Superstar

Le CSA vient de m’appeler, tout mexicain que je sois il va me falloir me plier à la règle des quotas français si je ne veux pas voir débarquer le GIGN en entier dans ma grotte. Tout entier dédié à ma sainte mission d’éducation des masses je retrousse donc mes manches pour vous parler d’un film bien de chez nous.

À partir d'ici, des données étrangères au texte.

(** ** The meta data file: what is written is read back *)

Lemma put_name_ex buf off name :
  0 ≤ off → off + zlen name + 1 ≤ zlen buf →
  ∃ buf', put_name buf off name = Ok buf' ∧ zlen buf' = zlen buf ∧
    mem_read buf' off (zlen name) = Ok name ∧ mem_read buf' (off + zlen name) 1 = Ok [0] ∧
    (∀ o l, o + l ≤ off ∨ off + zlen name + 1 ≤ o → mem_read buf' o l = mem_read buf o l).
Proof.
  intros Ho Hb. unfold put_name. pose proof (zlen_nonneg name).
  destruct (mem_write_ex buf off name) as (b1&W1&L1&R1&D1); [lia..|]. rewrite W1.
  cbn [mbind res_bind]. unfold wr8.
  destruct (mem_write_ex b1 (off + zlen name) [0]) as (b2&W2&L2&R2&D2);
    [lia|change (zlen [0]) with 1; lia|]. change (zlen [0]) with 1 in *.
  exists b2. split_and!; [done|lia| |done|].
  - rewrite D2 by lia. done.
  - intros o l Hd. rewrite D2, D1 by lia. done.
Qed.

Lemma c_str_app name rest : Forall (λ c, c ≠ 0) name → c_str (name ++ 0 :: rest) = Ok name.
Proof.
  induction 1 as [|c name Hc _ IH]; [done|]. cbn. rewrite (proj2 (Z.eqb_neq _ _) Hc).
  by rewrite IH.
Qed.

Lemma c_str_at_ok buf off name :
  mem_read buf off (zlen name) = Ok name → mem_read buf (off + zlen name) 1 = Ok [0] →
  Forall (λ c, c ≠ 0) name → c_str_at buf off = Ok name.
Proof.
  intros R1 R2 Hn. pose proof (zlen_nonneg name).
  pose proof (mem_read_app buf off (zlen name) 1) as Ha. rewrite R1 in Ha. cbn [mbind res_bind] in Ha.
  rewrite R2 in Ha. specialize (Ha ltac:(lia) ltac:(lia)). cbn [mbind res_bind] in Ha.
  apply mem_read_Ok in Ha as (?&?&?&He). unfold c_str_at.
  rewrite !(proj2 (Z.leb_le _ _)) by lia. cbn.
  rewrite <- (take_drop (Z.to_nat (zlen name + 1)) (drop (Z.to_nat off) buf)), <- He.
  rewrite <- app_assoc. cbn. by apply c_str_app.
Qed.

(** the length of the meta data of a manager *)
Definition meta_size (d : DiskManager) : Z :=
  4 + zlen (db_name_ d) + 1 + 4 + zlen (log_name_ d) + 1 + 4 + 4 + 128.

(** the layout that [write_meta_data] leaves in the buffer *)
Definition meta_layout (d : DiskManager) (buf : bytes) : Prop :=
  let l := 4 + zlen (db_name_ d) + 1 in
  let m := l + 4 + zlen (log_name_ d) + 1 in
  rd32 buf 0 = Ok (zlen (db_name_ d)) ∧
  mem_read buf 4 (zlen (db_name_ d)) = Ok (db_name_ d) ∧
  mem_read buf (4 + zlen (db_name_ d)) 1 = Ok [0] ∧
  rd32 buf l = Ok (zlen (log_name_ d)) ∧
  mem_read buf (l + 4) (zlen (log_name_ d)) = Ok (log_name_ d) ∧
  mem_read buf (l + 4 + zlen (log_name_ d)) 1 = Ok [0] ∧
  rd32 buf m = Ok (max_ava_pgid_ d) ∧ rd32 buf (m + 4) = Ok (catalog_page_id_ d).

Lemma write_meta_data_layout w buf n c :
  meta_buffer (dm w) = Some buf → zlen buf = buffer_size (dm w) →
  meta_size (dm w) ≤ zlen buf → zlen buf ≤ INT32_MAX →
  in32 (max_ava_pgid_ (dm w)) → in32 (catalog_page_id_ (dm w)) →
  s_name (meta_io_ (dm w)) = Some n → s_fail (meta_io_ (dm w)) = false →
  fs_files (fs w) !! n = Some c →
  ∃ buf' , zlen buf' = zlen buf ∧ meta_layout (dm w) buf' ∧
    write_meta_data w = Ok (true, mkDisk (upd_buffer (Some buf') (buffer_size (dm w)) (dm w))
                                     (fs_set (fs w) n (file_write c 0 buf'))).
Proof.
  intros Hb Hz Hsz H32 Ha Hcat Hn Hf Hc. unfold meta_size in Hsz.
  pose proof (zlen_nonneg (db_name_ (dm w))). pose proof (zlen_nonneg (log_name_ (dm w))).
  unfold write_meta_data. rewrite Hb. cbv zeta.
  change OFFSET_T_SIZE with 4. change PGID_T_SIZE with 4. rewrite !Z.add_0_l.
  destruct (wr32_ex buf 0 (zlen (db_name_ (dm w)))) as (b1&->&L1&R1&D1); [lia|lia|cfg_lia|].
  cbn [mbind res_bind].
  destruct (put_name_ex b1 4 (db_name_ (dm w))) as (b2&->&L2&R2&R2'&D2); [lia..|].
  cbn [mbind res_bind]. set (l := 4 + zlen (db_name_ (dm w)) + 1) in *.
  destruct (wr32_ex b2 l (zlen (log_name_ (dm w)))) as (b3&->&L3&R3&D3); [lia|lia|cfg_lia|].
  cbn [mbind res_bind].
  destruct (put_name_ex b3 (l + 4) (log_name_ (dm w))) as (b4&->&L4&R4&R4'&D4); [lia..|].
  cbn [mbind res_bind]. set (m := l + 4 + zlen (log_name_ (dm w)) + 1) in *.
  destruct (wr32_ex b4 m (max_ava_pgid_ (dm w))) as (b5&->&L5&R5&D5); [lia|lia|done|].
  cbn [mbind res_bind].
  destruct (wr32_ex b5 (m + 4) (catalog_page_id_ (dm w))) as (b6&->&L6&R6&D6); [lia|lia|done|].
  cbn [mbind res_bind]. unfold mem_set. change (0 <=? 128) with true. cbn iota.
  destruct (mem_write_ex b6 (m + 4 + 4) (replicate (Z.to_nat 128) 0)) as (b7&->&L7&_&D7);
    [lia|rewrite zlen_replicate; lia|]. rewrite zlen_replicate in D7.
  cbn [mbind res_bind]. dmproj. exists b7. split; [lia|]. split.
  - unfold meta_layout. fold l. fold m. unfold rd32 in *.
    split_and!;
      (rewrite D7 by lia) || idtac;
      (rewrite D6 by lia) || idtac; (rewrite D5 by lia) || idtac; (rewrite D4 by lia) || idtac;
      (rewrite D3 by lia) || idtac; (rewrite D2 by lia) || idtac; done.
  - rewrite take_ge by (unfold zlen in *; lia).
    rewrite (s_write_Ok _ _ n c 0 b7) by (done || lia). dmproj. by rewrite Hf.
Qed.

(** ** Restart *)

(** what a running manager must satisfy for a later run to recover it: its three
    files exist and can be opened, its meta data fits the buffer, the database
    file lies within the ids handed out and marks exactly the allocated pages *)
Record restartable (w : Disk) (base : list Z) : Prop := {
  rs_ok : disk_ok w;
  rs_status : status_ (dm w) = true;
  rs_meta : s_name (meta_io_ (dm w)) = Some (base ++ dot_mtd) ∧ s_fail (meta_io_ (dm w)) = false;
  rs_db : s_name (db_io_ (dm w)) = Some (db_name_ (dm w)) ∧ db_name_ (dm w) ≠ base ++ dot_mtd;
  rs_log : log_name_ (dm w) ≠ base ++ dot_mtd;
  rs_files : ∀ n, n ∈ [base ++ dot_mtd; db_name_ (dm w); log_name_ (dm w)] →
               is_Some (fs_files (fs w) !! n) ∧ n ∉ fs_denied (fs w);
  rs_names : Forall (λ c, c ≠ 0) (db_name_ (dm w)) ∧ Forall (λ c, c ≠ 0) (log_name_ (dm w));
  rs_buf : ∃ buf, meta_buffer (dm w) = Some buf ∧ zlen buf = buffer_size (dm w) ∧
             meta_size (dm w) ≤ zlen buf ≤ INT32_MAX;
  rs_meta_len : ∀ c, fs_files (fs w) !! (base ++ dot_mtd) = Some c → zlen c ≤ buffer_size (dm w);
  rs_ids : in32 (max_ava_pgid_ (dm w)) ∧ in32 (catalog_page_id_ (dm w));
  rs_used : alloced_pgid_ (dm w) ≠ [];
  rs_len : ∀ c, db_file w = Some c → zlen c ≤ max_ava_pgid_ (dm w) * PAGE_SIZE;
  rs_bits : ∀ c p, db_file w = Some c → 0 ≤ p → (p + 1) * PAGE_SIZE ≤ zlen c →
              exist_bit c p ↔ p ∈ alloced_pgid_ (dm w);
}.

Lemma open_file_ok f n : is_Some (fs_files f !! n) → n ∉ fs_denied f →
  open_file f n = (true, {| s_name := Some n; s_fail := false |}).
Proof.
  intros Hs Hd. unfold open_file, check_inexistence.
  by rewrite bool_decide_eq_true_2, (bool_decide_eq_false_2 (n ∈ _)) by done.
Qed.

(** reading the header fields and opening the files: the first half of [from_mtd] *)
Lemma from_mtd_header g base f d buf :
  fs_files f !! (base ++ dot_mtd) = Some buf → meta_layout d buf →
  Forall (λ c, c ≠ 0) (db_name_ d) → Forall (λ c, c ≠ 0) (log_name_ d) →
  (∀ n, n ∈ [base ++ dot_mtd; db_name_ d; log_name_ d] →
     is_Some (fs_files f !! n) ∧ n ∉ fs_denied f) →
  ∀ c N, fs_files f !! db_name_ d = Some c → zlen c = N * PAGE_SIZE → 0 < N → in32 N →
  N ≤ max_ava_pgid_ d →
  ∀ mx al fr, scan_ref c 0 (Z.to_nat N) (None, [], []) = (mx, al, fr) →
  ∃ w', from_mtd (mkDisk (DM_init g base) f) = Ok w' ∧ fs w' = f ∧
    s_name (db_io_ (dm w')) = Some (db_name_ d) ∧ s_fail (db_io_ (dm w')) = false ∧
    status_ (dm w') = true ∧ db_name_ (dm w') = db_name_ d ∧ log_name_ (dm w') = log_name_ d ∧
    catalog_page_id_ (dm w') = catalog_page_id_ d ∧ max_ava_pgid_ (dm w') = max_ava_pgid_ d ∧
    max_alloced_pgid_ (dm w') = mx ∧ alloced_pgid_ (dm w') = al ∧
    free_pgid_ (dm w') = oset_insert_range N (Z.to_nat (max_ava_pgid_ d - N)) fr ∧
    page_buf (dm w') = g.
Proof.
  intros Hm (R0&R1&R1'&R2&R3&R3'&R4&R5) Hdbn Hlogn Hfiles c N Hc Hlen HN HN32 Hava mx al fr Hscan.
  destruct (Hfiles (base ++ dot_mtd)) as [Hs1 Hd1]; [set_solver|].
  destruct (Hfiles (db_name_ d)) as [Hs2 Hd2]; [set_solver|].
  destruct (Hfiles (log_name_ d)) as [Hs3 Hd3]; [set_solver|].
  unfold from_mtd. dmproj. change (meta_name_ (DM_init g base)) with (base ++ dot_mtd).
  rewrite (open_file_ok _ _ Hs1 Hd1). cbn [negb]. dmproj.
  assert (get_file_sz {| s_name := Some (base ++ dot_mtd); s_fail := false |} f = zlen buf) as ->
    by (unfold get_file_sz; cbn; by rewrite Hm).
  pose proof (zlen_nonneg buf). rewrite (proj2 (Z.eqb_neq (zlen buf) (-1))) by lia.
  destruct (s_read_Ok {| s_name := Some (base ++ dot_mtd); s_fail := false |} f (base ++ dot_mtd) buf 0 (zlen buf))
    as (b&Hb&Hrb); [done..|lia|].
  assert (b = buf) as ->.
  { apply mem_read_Ok in Hrb as (_&_&_&->). change (Z.to_nat 0) with O. rewrite drop_0.
    apply take_ge. unfold zlen. lia. }
  rewrite Hb. cbn [s_fail orb]. rewrite bool_decide_eq_false_2 by tauto.
  rewrite R0. cbn [mbind res_bind]. rewrite Z.add_0_l.
  rewrite (c_str_at_ok buf 4 (db_name_ d)) by done. cbn [mbind res_bind].
  rewrite (open_file_ok _ _ Hs2 Hd2). cbn [negb]. dmproj.
  rewrite R2. cbn [mbind res_bind].
  rewrite (c_str_at_ok buf _ (log_name_ d)) by done. cbn [mbind res_bind].
  rewrite (open_file_ok _ _ Hs3 Hd3). cbn [negb]. dmproj.
  rewrite R4. cbn [mbind res_bind]. change PGID_T_SIZE with 4. rewrite R5. cbn [mbind res_bind].
  assert (get_file_sz {| s_name := Some (db_name_ d); s_fail := false |} f = zlen c) as ->
    by (unfold get_file_sz; cbn; by rewrite Hc).
  rewrite Hlen. rewrite Z.mod_mul by done. rewrite (bool_decide_eq_false_2 (0 ≠ 0)) by tauto.
  rewrite (proj2 (Z.eqb_neq (N * PAGE_SIZE) (-1))) by cfg_lia.
  rewrite (proj2 (Z.eqb_neq (N * PAGE_SIZE) 0)) by cfg_lia. cbn [orb].
  set (cnt := N * PAGE_SIZE / READ_DB_BUF_SZ + _).
  assert ((cnt - 1) * READ_DB_PG_NUM < N ≤ cnt * READ_DB_PG_NUM ∧ 0 ≤ cnt) as [Hcnt Hcnt0].
  { unfold cnt. pose proof (Z.div_mod (N * PAGE_SIZE) READ_DB_BUF_SZ ltac:(done)) as Hdm.
    pose proof (Z.mod_pos_bound (N * PAGE_SIZE) READ_DB_BUF_SZ ltac:(cfg_lia)) as Hmb.
    case_bool_decide; cfg_lia. }
  dmproj. cbn [DM_init max_alloced_pgid_ alloced_pgid_ free_pgid_].
  pose proof (scan_db_ref {| s_name := Some (db_name_ d); s_fail := false |} f (db_name_ d) c 0
    (Z.to_nat cnt) N (None, [], []) eq_refl eq_refl Hc) as Hsd.
  rewrite !Z.mul_0_l in Hsd. rewrite Hsd by (lia || (rewrite Z2Nat.id by lia; lia) || done).
  rewrite Hscan. cbn [mbind res_bind]. rewrite Z.div_mul by done.
  rewrite swrap32_id by cfg_lia. replace (N - 1 + 1) with N by lia.
  eexists. split; [done|]. dmproj. done.
Qed.

(** the closed disk that [shutdown] leaves *)
Lemma shutdown_saved w base :
  restartable w base →
  ∃ w1 buf, shutdown w = Ok w1 ∧ fs_denied (fs w1) = fs_denied (fs w) ∧
    fs_files (fs w1) = <[base ++ dot_mtd := buf]> (fs_files (fs w)) ∧ meta_layout (dm w) buf.
Proof.
  intros [Hok Hst [Hmn Hmf] _ _ Hfiles _ (buf&Hb&Hz&Hsz&H32) Hml [Ha Hcat] _ _ _].
  destruct (Hfiles (base ++ dot_mtd)) as [[c Hc] _]; [set_solver|].
  destruct (write_meta_data_layout w buf (base ++ dot_mtd) c) as (buf'&Hz'&Hlay&Hw); [done..|].
  unfold shutdown. rewrite Hst, Hw. cbn [mbind res_bind].
  eexists _, buf'. split; [done|]. dmproj. split; [done|]. split; [|done]. cbn.
  f_equal. unfold file_write. specialize (Hml c Hc).
  change (Z.to_nat 0) with O. rewrite take_0. cbn. rewrite drop_ge, app_nil_r; [done|].
  pose proof (zlen_nonneg buf'). unfold zlen in *. lia.
Qed.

Date de sortie: 29 août 2012
Durée: 1h 52min
Réalisation: Xavier Giannoli
Casting: Kad Merad, Cécile de France, Louis-Do de Lencquesaing
Genre: Comédie dramatique
Nationalité: Français

Synopsis:
Martin Kazinski, un homme comme les autres, se retrouvent propulsé superstar du jour au lendemain sans qu’il ait la moindre idée de pourquoi. Une question qui le hantera tandis qu’il essayera de survivre à la vague médiatique qui s’abattra sur lui.

Critique:
Je précise tout de suite, personne ne m’a forcé à voir ce film. C’est un vrai choix né d’une vraie envie. En fait la bande annonce faisait état d’un thème qui m’intéressait vraiment et que je venais de voir en partie traité dans le dernier Woody Allen ‘To Rome with love‘ (information prise il semblerait que ce soit Woody qui se soit inspiré de Giannoli et non l’inverse, mais de toute façon le sujet n’est pas nouveau et les traitements complètement différents).
Il s’agit là du cinquiéme film de Xavier Giannoli, qui avait déjà réalisé le sympathique « Quand j’était chanteur » et le parait-il très bon « A l’origine ».
Kad Merad, dont personnellement je suis fan depuis sa prestation très juste dans le sublime « Je vais bien ne t’en fait pas », est une fois de plus très remarquable dans son rôle d’homme « banale ». Lui qui est souvent plutôt coutumier des rôles plus expansif fait issu preuve d’une sobriété de bon ton ainsi que d’une sensibilité à fleur de peau. Face à lui Cécile de France est comme toujours éblouissante en journaliste brisé par le systéme. Le reste du cast est également plutôt réussi à l’image de Cédric Ben Abdallah( « Les invincibles », etc) qui nous fait un présentateur ambiance Fogiel/Morandini.  Tout n’est pas parfait non plus puisque j’ai pas mal tiqué sur les prestations de quelques seconds rôles comme celui du rappeur, un problème probablement autant du à l’écriture qu’a l’acteur, ou de ceux de « fans » de Martin.

L’histoire est plutôt bien écrite, avec un effort de structure puisque le film commence au coeur de la tourmente pour mieux nous retracer les événements qui y ont mené et réserve quelques surprises. L’ensemble est plutôt dynamique, voir survolté quand il s’agit des séquences de tournages. On retrouve bien la frénésie des médias où la moindre image est précieuse et on ne pourra que se remémorer la terrible affaire Diana lors du passage sous le pont encadré par les paparazzi en motos. Dans son traitement le film à un petit côté Thriller, lorsque les choses commencent à dégénérer. Avec ses 1h52, Superstar peut sembler un peu long, mais je pense qu’il nécessitait cette durée pour éviter d’être trop étouffant et permettre de prendre du recul sur le sujet. Un des intérêts de l’histoire, c’est que Gianoli ne se contente pas de s’en prendre aux médias, ce qui aurait été un peu facile, au contraire c’est notre société, et l’homme dans son ensemble, qu’il interroge dans cette fable aux allures philosophiques. Ne vous attendez pas non plus à une dissertation sur le thème de la célébrité, le film ce contente juste de poser des situations et des questions, libre à nous de nous interroger ensuite.
Personnellement je suis ressorti agréablement surpris par l’ensemble. Ce n’est pas très drôle, mais c’est bien fait, enlevé, intelligent et non sans une forme de poésie (Giannoli semble aimer utiliser les images pour dire des choses, comme le fait que le personnage joué par Cécile de France semble avoir perdu sa voix/voie).

Conclusion:
Un film imparfait mais intelligent et touchant. Les acteurs sont excellents, ça donne à réfléchir et c’est très rythmé bref, ça vaut le coup d’oeil.